It seems he was from Formby and used to play at The Cavern and other clubs in Liverpool when he was only 15 but soon enough he gets a record contract and moves to that London, releasing this as a single. (Jimmy Page and John Paul Jones as session men)

He then leaves Pye Records for Apple where he’s booked in for a recording session to be produced by Peter Asher (of Peter and Gordon, Jane Asher’s brother), Pull McCarthorse on piano and James Taylor on guitar, except he buggers off with the master tapes because he thinks they are trying to turn him into Herman and the Hermit.

So then he moves on to touring with The Moody Blues and he and Justin Hayward write some songs together which results in this single…

So so far we're in typical had the opportunities but didn’t quite make it territory and he kind of drifts off the pop scene and finds himself in the Notting Hill squat scene and is just playing folk clubs.

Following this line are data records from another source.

(* ===== verification/Conversion.v ===== *)
(** * Converting raw blobs (src/conversion/mod.rs)

    A raw LFS object becomes a xorb and a shard, the index learns the file, and
    the object may be deleted.  [convert_steps] is the pipeline as a program of
    [Operations]: requests are served between any two of its operations
    ([CasServer]); [convert] is its run when nothing else happens.  Reading the
    staged file does not fail, and the temporary directory is there. *)
From S2P Require Import Prelude Bytes Crates MerkleHash Hash Cdc Compression Xorb XorbBuilder Shard ShardBuilder ReconPlan.
From S2P Require Import Text Storage Index ShardIo ObjectStore ShardValidation Rebuild Reconstruction Quota Scheduler Operations.

Local Open Scope string_scope.
Local Open Scope list_scope.
Local Open Scope Z_scope.

Definition CONVERSION_BLOCK_SIZE : Z := 1024 * 1024.

Record ConversionConfig := mkConversion {
  cc_enabled : bool;
  cc_compression_scheme : string;
  delete_raw_after_conversion : bool;
  min_conversion_size : Z;
  max_conversion_size : Z;
  cc_concurrency : Z;
  cc_queue_capacity : Z;
  cc_shutdown_grace_secs : Z;
}.

Inductive ConversionError :=
| CvNotFound (oid : string)
| CvStorage (msg : string)
| CvChunking (msg : string)
| CvBuild (msg : string)
| CvTooSmall (size : Z)
| CvTooLarge (size : Z)
| CvDisabled.

Record ConversionResult := mkConverted {
  cr_xorb_hash : string;
  cr_shard_hash : string;
  cr_num_chunks : Z;
  cr_num_deduped_chunks : Z;
  cr_raw_size : Z;
  cr_xorb_size : Z;
}.

(** [ConversionConfig::scheme]. *)
Definition config_scheme {E} (c : ConversionConfig) : outcome E CompressionScheme :=
  let s := string_to_lower (cc_compression_scheme c) in
  if (s =? "none")%string then Ok NoCompression
  else if (s =? "lz4")%string then Ok LZ4
  else if (s =? "bg4lz4")%string then Ok ByteGrouping4LZ4
  else Panic.

(** ** Chunking and compressing the blob *)

(** The locals of the loops over the chunks. *)
Record conv_state := mkConv {
  cv_builder : XorbBuilder;
  cv_num_deduped : Z;
  cv_num_chunks : Z;
  cv_chunk_entries : list XorbChunkBuildEntry;
  cv_raw_chunk_hashes : list MerkleHash;
  cv_cumulative_uncompressed : Z;
  cv_xorb_offset : Z;
  cv_chunk_data_buf : list byte;
}.

Section Chunking.
Context `{Blake3, HexCrate, Lz4, GearHash, FileReads}.
(** The index as each lookup of a chunk, counted from 0, finds it. *)
Context (indexes : nat -> MetadataIndex).

Definition conv_new (scheme : CompressionScheme) : conv_state := mkConv (builder_new scheme) 0 0 [] [] 0 0 [].

Definition extend_buf (st : conv_state) (block : list byte) : conv_state :=
  mkConv (cv_builder st) (cv_num_deduped st) (cv_num_chunks st) (cv_chunk_entries st) (cv_raw_chunk_hashes st)
    (cv_cumulative_uncompressed st) (cv_xorb_offset st) (cv_chunk_data_buf st ++ block).

(** The body shared by the two loops over chunks. *)
Definition process_chunk (st : conv_state) (chunk : Chunk) : outcome ConversionError conv_state :=
  let* chunk_data := slice (cv_chunk_data_buf st) 0 (size chunk) in
  let unpacked_size := as_u32 (size chunk) in
  let chunk_hash := compute_data_hash chunk_data in
  let num_deduped := if chunk_exists (indexes (Z.to_nat (cv_num_chunks st))) chunk_hash then cv_num_deduped st + 1 else cv_num_deduped st in
  let* '(builder, added) := map_err (fun _ => CvBuild "Add chunk failed") (XorbBuilder.add_chunk (cv_builder st) chunk_data) in
  let '(serialized_chunk_hash, compressed_len) := added in
  Ok (mkConv builder num_deduped (cv_num_chunks st + 1)
        (cv_chunk_entries st ++ [mkChunkBuild serialized_chunk_hash (cv_xorb_offset st) unpacked_size])
        (cv_raw_chunk_hashes st ++ [chunk_hash])
        (as_u32 (cv_cumulative_uncompressed st + unpacked_size))
        (as_u32 (cv_xorb_offset st + (8 + compressed_len)))
        (drop (Z.to_nat (size chunk)) (cv_chunk_data_buf st))).

(** The read loop: [rest] is the file from position [pos] on. *)
Fixpoint read_blocks (fuel : nat) (pos : Z) (rest : list byte) (chunker : StreamingChunker) (st : conv_state)
  : option (outcome ConversionError (StreamingChunker * conv_state)) :=
  match fuel with
  | O => None
  | S fuel' =>
      let available := Z.min CONVERSION_BLOCK_SIZE (len rest) in
      let bytes_read := if available =? 0 then 0 else os_read pos available in
      if bytes_read =? 0 then Some (Ok (chunker, st))
      else
        let block := take (Z.to_nat bytes_read) rest in
        let st := extend_buf st block in
        match next_block chunker block with
        | Ok (chunker, new_chunks) =>
            match fold_outcome process_chunk st new_chunks with
            | Ok st => read_blocks fuel' (pos + bytes_read) (drop (Z.to_nat bytes_read) rest) chunker st
            | Err e => Some (Err e)
            | Panic => Some Panic
            end
        | _ => Some Panic
        end
  end.

(** Steps 3 to the end of the chunk loops; the fuel is one more than there are
    bytes, and [chunk_blob_spec] shows that it is enough. *)
Definition chunk_blob (scheme : CompressionScheme) (raw : list byte) : outcome ConversionError conv_state :=
  match streaming_chunker_new config_new with
  | Ok chunker =>
      let* '(chunker, st) := default Panic (read_blocks (S (length raw)) 0 raw chunker (conv_new scheme)) in
      match finalize chunker with
      | Ok remaining_chunks => fold_outcome process_chunk st remaining_chunks
      | _ => Panic
      end
  | _ => Panic
  end.
End Chunking.

(** ** Building the shard *)
Section ShardOf.
Context `{Blake3, HexCrate}.

Definition verified_chunks_of (xorb_hash : MerkleHash) (raw_chunk_hashes : list MerkleHash) : list VerifiedChunkMapping :=
  imap (fun i h => mkChunkMapping h xorb_hash (as_u32 (Z.of_nat i))) raw_chunk_hashes.

Definition build_shard (file_hash : MerkleHash) (xorb : XorbBuildResult) (st : conv_state) : outcome ConversionError (list byte) :=
  let* '(shard_builder, xorb_index) := map_err (fun _ => CvBuild "Add xorb to shard failed")
    (add_xorb_with_raw_chunk_hashes shard_builder_new (xb_xorb_hash xorb) (as_u32 (total_uncompressed_size xorb))
       (as_u32 (total_compressed_size xorb)) (cv_chunk_entries st) (cv_raw_chunk_hashes st)) in
  let segment := mkSegment (xb_xorb_hash xorb) xorb_index 0 (as_u32 (cv_num_chunks st)) (cv_cumulative_uncompressed st) in
  let shard_builder := ShardBuilder.add_file shard_builder file_hash [segment] in
  map_err (fun _ => CvBuild "Shard build failed") (ShardBuilder.build shard_builder).
End ShardOf.

(** ** The pipeline *)
Section Pipeline.
Context `{Blake3, HexCrate, Lz4, GearHash, FileReads}.

Definition storage_err {A} (msg : string) (o : StorageResult A) : outcome ConversionError A := map_err (fun _ => CvStorage msg) o.

Definition check_size (c : ConversionConfig) (n : Z) : outcome ConversionError unit :=
  if n <? min_conversion_size c then Err (CvTooSmall n)
  else if max_conversion_size c <? n then Err (CvTooLarge n)
  else Ok tt.

Definition conversion : Type := program (outcome ConversionError ConversionResult).

(** The bounds of a remote object, before it is staged. *)
Definition check_remote_size (c : ConversionConfig) (object_key : string) (k : unit -> conversion) : conversion :=
  Read (fun view =>
    match get_path view object_key 1 with
    | Ok (Some _) => k tt
    | _ => Size object_key (fun answer =>
        attempt* remote_size := storage_err "Failed to stat blob" answer;
        attempt (check_size c remote_size) k)
    end).

(** [open_blob_for_streaming]: the path of the object, or a download of it to a
    temporary file of the size the backend declares, accounted in the ledger.
    The file at the path is opened and read to the end as part of this read. *)
Definition open_blob_for_streaming (available : option Z) (ledger : TempQuotaLedger) (object_key : string)
    (k : path_content -> conversion) : conversion :=
  Read (fun view =>
    match get_path view object_key 2 with
    | Ok (Some path) => k path
    | _ => Size object_key (fun answer =>
        attempt* expected_size := storage_err "Failed to stat blob" answer;
        let '(ledger, reserved) := manager_reserve available ledger expected_size in
        attempt* reservation :=
          map_err (fun e => match e with Overflow => CvStorage "temporary quota arithmetic overflow" | _ => CvStorage "temporary storage unavailable" end)
            reserved;
        Read (fun view =>
          attempt* blob := storage_err "Failed to download blob to temp file" (download_to_path_with_retries view object_key);
          attempt* _ := (if len blob =? expected_size then Ok tt else Err (CvStorage "downloaded blob size mismatch"));
          attempt* _ := map_err (fun _ => CvStorage "quota") (snd (commit_written ledger reservation expected_size));
          k (Some blob)))
    end).

(** Steps 6 to 10: the shard, its registration, and the end of the raw blob. *)
Definition store_shard (c : ConversionConfig) (oid : string) (raw_size : Z) (xorb_result : XorbBuildResult) (st : conv_state) : conversion :=
  let object_key := "lfs/objects/" +:+ oid in
  attempt* file_hash := map_err (fun _ => CvBuild "Invalid OID as MerkleHash") (from_hex oid);
  attempt* shard_data := build_shard file_hash xorb_result st;
  let shard_hash := to_hex (compute_data_hash shard_data) in
  Put ("shards/" +:+ shard_hash) shard_data (fun answer =>
    attempt* _ := storage_err "Failed to store shard" answer;
    Register (mkRegistration shard_hash [mkFileMapping file_hash 0 raw_size]
                (verified_chunks_of (xb_xorb_hash xorb_result) (cv_raw_chunk_hashes st))) (fun answer =>
      attempt* _ := map_err (fun _ => CvBuild "Metadata index rejected converted file") answer;
      let result := mkConverted (to_hex (xb_xorb_hash xorb_result)) shard_hash (cv_num_chunks st) (cv_num_deduped st) raw_size
                      (total_compressed_size xorb_result) in
      if delete_raw_after_conversion c then Delete object_key (fun _ => Respond (Ok result)) else Respond (Ok result))).

(** Steps 3 to 5: the chunks and their xorb, which is stored unless it is there. *)
Definition store_xorb (c : ConversionConfig) (oid : string) (raw : list byte) : conversion :=
  attempt* scheme := config_scheme c;
  Queries (fun indexes =>
    attempt* st := chunk_blob indexes scheme raw;
    attempt* xorb_result := map_err (fun _ => CvBuild "Xorb build failed") (XorbBuilder.build (cv_builder st));
    let xorb_key := "xorbs/" +:+ to_hex (xb_xorb_hash xorb_result) in
    Exists xorb_key (fun answer =>
      attempt* xorb_exists := storage_err "storage" answer;
      if xorb_exists : bool then store_shard c oid (len raw) xorb_result st
      else Put xorb_key (xb_data xorb_result) (fun answer =>
        attempt* _ := storage_err "Failed to store xorb" answer;
        store_shard c oid (len raw) xorb_result st))).

(** [ConversionPipeline::convert], an operation at a time. *)
Definition convert_steps (c : ConversionConfig) (available : option Z) (ledger : TempQuotaLedger) (oid : string) : conversion :=
  if negb (cc_enabled c) then Respond (Err CvDisabled)
  else
    let object_key := "lfs/objects/" +:+ oid in
    check_remote_size c object_key (fun _ =>
      open_blob_for_streaming available ledger object_key (fun path =>
        attempt* raw := ok_or path (CvStorage "Failed to stat blob");
        attempt* _ := check_size c (len raw);
        store_xorb c oid raw)).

Now that squat scene is where British punk and Post-punk was born. One of his fellow squatters was none other than Joe Strummer, who he kind of takes under his wing and mentors him through the 101ers and the early days of the Clash. Also living in their squat at this time were The Slits (and presumably nearby or even in this house was Nora Forster, Ari Up's mother and future wife of John Lydon). There were lots of other artists in and around too for this is also the scene that would spawn On-U Sound and spread its tentacles to via Y Records to Bristol and influence their scene too. A complete melting pot. Anywaytime moves on and Dogg moves out of the squat.

Later on he's collaborating with the Clash on Sandinista and Combat Rock. But one of his Sandinista tracks was released as a single under his name Lose This Skin and The Clash got no mention on the single at all, it is therefore probably the rarest single by The Clash to find. The Clash implode and what happens happens but before Sandinista was released he released his album Battle of Wills on Dick O'Dell's Y records, home to the Slits, The Pop Group, Maximum Joy et al, His was the last ever release and it was only rereleased the other week for the first time (it’s this album I bought today). Dogg continues but has already moved to the North East to live.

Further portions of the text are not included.